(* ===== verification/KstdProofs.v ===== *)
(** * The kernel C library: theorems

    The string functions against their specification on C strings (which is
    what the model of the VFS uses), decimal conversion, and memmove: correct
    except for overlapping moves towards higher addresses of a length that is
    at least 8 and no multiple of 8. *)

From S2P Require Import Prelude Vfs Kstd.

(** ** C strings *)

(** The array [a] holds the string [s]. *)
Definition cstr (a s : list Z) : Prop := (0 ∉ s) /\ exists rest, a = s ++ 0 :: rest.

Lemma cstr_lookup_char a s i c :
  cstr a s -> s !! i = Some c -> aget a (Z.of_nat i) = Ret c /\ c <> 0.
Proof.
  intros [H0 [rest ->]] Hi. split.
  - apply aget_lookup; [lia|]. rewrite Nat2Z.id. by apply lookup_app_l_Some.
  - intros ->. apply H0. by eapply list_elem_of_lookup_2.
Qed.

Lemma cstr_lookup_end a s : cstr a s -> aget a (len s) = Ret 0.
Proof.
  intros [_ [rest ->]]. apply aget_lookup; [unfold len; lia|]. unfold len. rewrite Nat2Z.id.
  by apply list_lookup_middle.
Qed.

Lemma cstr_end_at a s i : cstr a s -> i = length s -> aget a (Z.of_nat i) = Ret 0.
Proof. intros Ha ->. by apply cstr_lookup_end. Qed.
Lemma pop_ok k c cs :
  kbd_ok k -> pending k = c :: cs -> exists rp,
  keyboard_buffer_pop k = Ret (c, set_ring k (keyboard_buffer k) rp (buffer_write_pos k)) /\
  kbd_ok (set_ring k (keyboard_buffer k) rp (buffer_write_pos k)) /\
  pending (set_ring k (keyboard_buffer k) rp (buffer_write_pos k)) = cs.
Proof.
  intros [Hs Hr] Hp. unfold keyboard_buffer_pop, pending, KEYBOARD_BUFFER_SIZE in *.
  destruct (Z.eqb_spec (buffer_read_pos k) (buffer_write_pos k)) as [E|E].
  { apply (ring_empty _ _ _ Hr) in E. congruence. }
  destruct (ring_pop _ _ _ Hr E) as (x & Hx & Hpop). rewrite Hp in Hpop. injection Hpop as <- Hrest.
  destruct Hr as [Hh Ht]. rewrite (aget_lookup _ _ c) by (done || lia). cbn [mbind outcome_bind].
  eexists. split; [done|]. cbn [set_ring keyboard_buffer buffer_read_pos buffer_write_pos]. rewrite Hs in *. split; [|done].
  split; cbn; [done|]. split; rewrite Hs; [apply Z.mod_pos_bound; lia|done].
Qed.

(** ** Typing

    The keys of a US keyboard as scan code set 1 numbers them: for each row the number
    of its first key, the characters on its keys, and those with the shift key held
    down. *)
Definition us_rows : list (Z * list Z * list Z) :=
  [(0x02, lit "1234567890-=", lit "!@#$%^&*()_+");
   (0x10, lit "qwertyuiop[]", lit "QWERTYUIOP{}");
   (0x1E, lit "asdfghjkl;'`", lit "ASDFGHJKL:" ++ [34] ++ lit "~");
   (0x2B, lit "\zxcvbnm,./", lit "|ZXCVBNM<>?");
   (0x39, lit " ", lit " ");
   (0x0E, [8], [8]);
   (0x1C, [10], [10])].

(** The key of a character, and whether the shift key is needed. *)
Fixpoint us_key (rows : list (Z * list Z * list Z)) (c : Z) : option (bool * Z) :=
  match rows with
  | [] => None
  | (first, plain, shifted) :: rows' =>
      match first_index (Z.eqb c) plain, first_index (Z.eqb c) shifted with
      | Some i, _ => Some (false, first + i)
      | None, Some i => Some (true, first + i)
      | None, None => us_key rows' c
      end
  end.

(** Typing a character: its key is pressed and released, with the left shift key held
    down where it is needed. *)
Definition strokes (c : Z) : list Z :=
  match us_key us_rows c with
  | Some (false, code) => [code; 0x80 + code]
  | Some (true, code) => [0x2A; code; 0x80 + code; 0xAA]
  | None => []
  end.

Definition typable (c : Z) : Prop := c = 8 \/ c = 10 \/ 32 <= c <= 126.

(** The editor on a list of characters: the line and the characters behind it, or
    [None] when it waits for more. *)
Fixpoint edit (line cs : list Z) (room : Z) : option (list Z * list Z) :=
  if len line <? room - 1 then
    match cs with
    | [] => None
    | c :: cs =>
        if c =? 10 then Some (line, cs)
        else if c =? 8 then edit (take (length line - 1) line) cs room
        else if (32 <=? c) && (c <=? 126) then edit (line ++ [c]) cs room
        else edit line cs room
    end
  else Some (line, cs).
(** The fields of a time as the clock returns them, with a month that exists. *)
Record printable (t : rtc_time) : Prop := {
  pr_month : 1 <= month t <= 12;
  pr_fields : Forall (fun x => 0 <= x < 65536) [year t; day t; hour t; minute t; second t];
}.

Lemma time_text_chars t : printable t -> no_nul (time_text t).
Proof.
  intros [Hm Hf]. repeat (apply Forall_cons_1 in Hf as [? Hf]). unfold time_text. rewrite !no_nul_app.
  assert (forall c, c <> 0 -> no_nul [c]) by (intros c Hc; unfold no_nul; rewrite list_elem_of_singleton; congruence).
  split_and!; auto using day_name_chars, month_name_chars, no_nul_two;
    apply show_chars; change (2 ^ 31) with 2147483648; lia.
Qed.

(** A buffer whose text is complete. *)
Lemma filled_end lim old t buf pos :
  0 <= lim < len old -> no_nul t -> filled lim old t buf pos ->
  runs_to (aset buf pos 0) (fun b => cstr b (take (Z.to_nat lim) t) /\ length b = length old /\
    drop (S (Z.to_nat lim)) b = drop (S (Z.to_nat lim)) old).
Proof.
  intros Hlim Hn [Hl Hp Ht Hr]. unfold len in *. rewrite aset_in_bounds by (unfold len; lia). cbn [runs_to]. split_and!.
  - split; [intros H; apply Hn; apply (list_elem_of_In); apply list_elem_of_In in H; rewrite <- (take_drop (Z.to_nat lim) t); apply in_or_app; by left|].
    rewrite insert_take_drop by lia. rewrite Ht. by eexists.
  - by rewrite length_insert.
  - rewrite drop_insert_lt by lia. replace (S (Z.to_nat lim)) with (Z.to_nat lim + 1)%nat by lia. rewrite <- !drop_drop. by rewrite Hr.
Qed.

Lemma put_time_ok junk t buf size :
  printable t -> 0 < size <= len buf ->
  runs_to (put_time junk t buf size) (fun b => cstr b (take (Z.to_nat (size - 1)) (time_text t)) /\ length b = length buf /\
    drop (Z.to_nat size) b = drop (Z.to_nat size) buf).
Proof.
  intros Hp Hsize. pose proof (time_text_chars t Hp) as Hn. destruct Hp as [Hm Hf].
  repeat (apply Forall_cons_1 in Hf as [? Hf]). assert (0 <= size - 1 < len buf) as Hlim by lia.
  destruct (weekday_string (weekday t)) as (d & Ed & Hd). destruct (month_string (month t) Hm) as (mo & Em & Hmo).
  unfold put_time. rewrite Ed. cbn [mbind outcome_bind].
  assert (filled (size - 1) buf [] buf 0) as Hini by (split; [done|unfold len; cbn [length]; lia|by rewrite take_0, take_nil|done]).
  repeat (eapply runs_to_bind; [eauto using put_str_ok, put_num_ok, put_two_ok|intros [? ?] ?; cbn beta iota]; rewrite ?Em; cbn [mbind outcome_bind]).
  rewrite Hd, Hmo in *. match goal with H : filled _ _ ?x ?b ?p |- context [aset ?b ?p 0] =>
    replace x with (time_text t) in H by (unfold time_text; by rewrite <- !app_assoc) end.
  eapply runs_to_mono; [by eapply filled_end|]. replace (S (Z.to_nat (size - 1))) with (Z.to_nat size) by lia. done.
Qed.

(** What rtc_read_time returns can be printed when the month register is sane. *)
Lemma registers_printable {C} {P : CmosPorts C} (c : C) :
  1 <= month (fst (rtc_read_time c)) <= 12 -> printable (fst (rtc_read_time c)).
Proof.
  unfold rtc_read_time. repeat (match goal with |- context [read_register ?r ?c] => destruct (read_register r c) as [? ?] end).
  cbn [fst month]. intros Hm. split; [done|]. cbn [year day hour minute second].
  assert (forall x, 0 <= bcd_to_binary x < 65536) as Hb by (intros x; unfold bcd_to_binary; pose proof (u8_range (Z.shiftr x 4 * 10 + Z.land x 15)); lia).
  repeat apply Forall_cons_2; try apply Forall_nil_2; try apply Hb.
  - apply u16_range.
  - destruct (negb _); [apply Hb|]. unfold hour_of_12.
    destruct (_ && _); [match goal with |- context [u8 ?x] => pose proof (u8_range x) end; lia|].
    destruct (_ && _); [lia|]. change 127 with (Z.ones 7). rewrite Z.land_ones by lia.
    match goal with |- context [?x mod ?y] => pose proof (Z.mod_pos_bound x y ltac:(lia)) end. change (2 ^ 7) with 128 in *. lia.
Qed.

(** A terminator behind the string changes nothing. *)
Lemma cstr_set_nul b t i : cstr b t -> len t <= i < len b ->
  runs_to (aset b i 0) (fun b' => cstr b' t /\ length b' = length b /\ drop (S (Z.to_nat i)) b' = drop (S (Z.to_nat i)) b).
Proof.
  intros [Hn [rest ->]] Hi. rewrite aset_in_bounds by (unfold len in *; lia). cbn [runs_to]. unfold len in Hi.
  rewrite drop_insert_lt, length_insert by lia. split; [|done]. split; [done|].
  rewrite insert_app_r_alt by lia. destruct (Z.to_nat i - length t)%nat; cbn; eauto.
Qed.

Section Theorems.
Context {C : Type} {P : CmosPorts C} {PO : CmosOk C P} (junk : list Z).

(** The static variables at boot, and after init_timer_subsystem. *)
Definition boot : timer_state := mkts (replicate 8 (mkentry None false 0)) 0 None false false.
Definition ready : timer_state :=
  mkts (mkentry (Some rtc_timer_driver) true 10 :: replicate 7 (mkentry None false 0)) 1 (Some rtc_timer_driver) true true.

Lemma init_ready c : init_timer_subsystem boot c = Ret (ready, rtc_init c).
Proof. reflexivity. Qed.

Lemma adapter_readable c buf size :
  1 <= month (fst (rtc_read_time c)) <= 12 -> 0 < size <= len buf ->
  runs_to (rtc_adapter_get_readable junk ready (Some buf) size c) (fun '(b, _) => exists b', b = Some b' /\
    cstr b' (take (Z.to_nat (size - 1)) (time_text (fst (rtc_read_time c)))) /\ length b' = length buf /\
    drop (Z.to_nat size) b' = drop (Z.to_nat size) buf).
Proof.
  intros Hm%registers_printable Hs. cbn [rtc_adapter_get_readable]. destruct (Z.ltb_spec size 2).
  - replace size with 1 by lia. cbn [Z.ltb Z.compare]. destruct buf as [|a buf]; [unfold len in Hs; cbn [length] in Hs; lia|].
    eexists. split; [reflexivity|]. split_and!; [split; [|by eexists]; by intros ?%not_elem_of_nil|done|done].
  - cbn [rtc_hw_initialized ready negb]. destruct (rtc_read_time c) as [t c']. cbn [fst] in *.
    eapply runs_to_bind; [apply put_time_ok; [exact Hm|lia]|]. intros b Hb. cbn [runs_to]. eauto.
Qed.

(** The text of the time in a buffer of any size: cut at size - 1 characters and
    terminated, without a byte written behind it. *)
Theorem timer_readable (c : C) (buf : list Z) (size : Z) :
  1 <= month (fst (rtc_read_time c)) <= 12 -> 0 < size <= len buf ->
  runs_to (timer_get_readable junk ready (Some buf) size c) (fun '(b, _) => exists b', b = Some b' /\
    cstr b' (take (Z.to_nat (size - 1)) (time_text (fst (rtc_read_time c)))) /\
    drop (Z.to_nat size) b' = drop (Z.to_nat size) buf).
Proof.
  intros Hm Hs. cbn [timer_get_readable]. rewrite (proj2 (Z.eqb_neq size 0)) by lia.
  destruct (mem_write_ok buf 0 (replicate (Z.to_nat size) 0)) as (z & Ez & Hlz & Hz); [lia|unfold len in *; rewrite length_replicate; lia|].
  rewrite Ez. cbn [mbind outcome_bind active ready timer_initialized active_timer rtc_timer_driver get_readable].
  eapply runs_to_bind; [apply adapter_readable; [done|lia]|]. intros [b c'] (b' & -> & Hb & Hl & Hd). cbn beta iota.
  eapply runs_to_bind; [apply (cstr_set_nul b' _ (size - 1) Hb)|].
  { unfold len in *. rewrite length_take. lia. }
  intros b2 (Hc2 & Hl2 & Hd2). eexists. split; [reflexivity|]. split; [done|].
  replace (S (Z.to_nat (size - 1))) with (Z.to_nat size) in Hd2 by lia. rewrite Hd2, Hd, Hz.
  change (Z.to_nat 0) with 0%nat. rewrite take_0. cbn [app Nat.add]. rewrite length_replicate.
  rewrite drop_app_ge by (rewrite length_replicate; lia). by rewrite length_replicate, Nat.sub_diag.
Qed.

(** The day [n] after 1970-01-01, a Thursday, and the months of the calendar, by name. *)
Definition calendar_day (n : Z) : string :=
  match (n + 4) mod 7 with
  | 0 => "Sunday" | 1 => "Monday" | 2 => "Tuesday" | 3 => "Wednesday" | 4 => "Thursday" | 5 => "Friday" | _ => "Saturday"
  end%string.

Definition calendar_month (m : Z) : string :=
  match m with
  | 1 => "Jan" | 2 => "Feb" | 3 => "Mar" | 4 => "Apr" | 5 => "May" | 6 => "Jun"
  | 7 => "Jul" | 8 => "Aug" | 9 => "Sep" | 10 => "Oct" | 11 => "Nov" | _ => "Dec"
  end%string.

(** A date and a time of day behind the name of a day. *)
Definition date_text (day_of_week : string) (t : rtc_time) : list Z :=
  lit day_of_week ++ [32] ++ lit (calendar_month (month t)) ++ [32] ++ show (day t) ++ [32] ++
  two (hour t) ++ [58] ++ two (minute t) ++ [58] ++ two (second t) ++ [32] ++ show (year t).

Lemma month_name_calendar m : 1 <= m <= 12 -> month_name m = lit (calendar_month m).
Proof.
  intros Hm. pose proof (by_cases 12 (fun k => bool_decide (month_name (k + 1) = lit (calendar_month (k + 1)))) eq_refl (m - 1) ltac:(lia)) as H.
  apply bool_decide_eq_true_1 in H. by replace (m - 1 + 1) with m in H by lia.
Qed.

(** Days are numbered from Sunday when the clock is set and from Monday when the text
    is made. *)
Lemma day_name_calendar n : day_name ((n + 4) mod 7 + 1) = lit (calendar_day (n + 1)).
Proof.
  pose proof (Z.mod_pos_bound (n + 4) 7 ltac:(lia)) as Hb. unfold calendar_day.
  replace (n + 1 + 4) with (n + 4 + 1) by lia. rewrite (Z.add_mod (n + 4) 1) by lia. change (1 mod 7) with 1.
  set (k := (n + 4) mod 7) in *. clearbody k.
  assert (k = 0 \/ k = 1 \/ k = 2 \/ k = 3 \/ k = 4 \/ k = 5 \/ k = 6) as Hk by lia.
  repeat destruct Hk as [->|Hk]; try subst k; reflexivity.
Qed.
....
Try it =>
Check each line of the data above for the word "junk" and copy the ones where it is found.

Output for this task =>
Lemma put_time_ok junk t buf size :
  runs_to (put_time junk t buf size) (fun b => cstr b (take (Z.to_nat (size - 1)) (time_text t)) /\ length b = length buf /\
Context {C : Type} {P : CmosPorts C} {PO : CmosOk C P} (junk : list Z).
  runs_to (rtc_adapter_get_readable junk ready (Some buf) size c) (fun '(b, _) => exists b', b = Some b' /\
  runs_to (timer_get_readable junk ready (Some buf) size c) (fun '(b, _) => exists b', b = Some b' /\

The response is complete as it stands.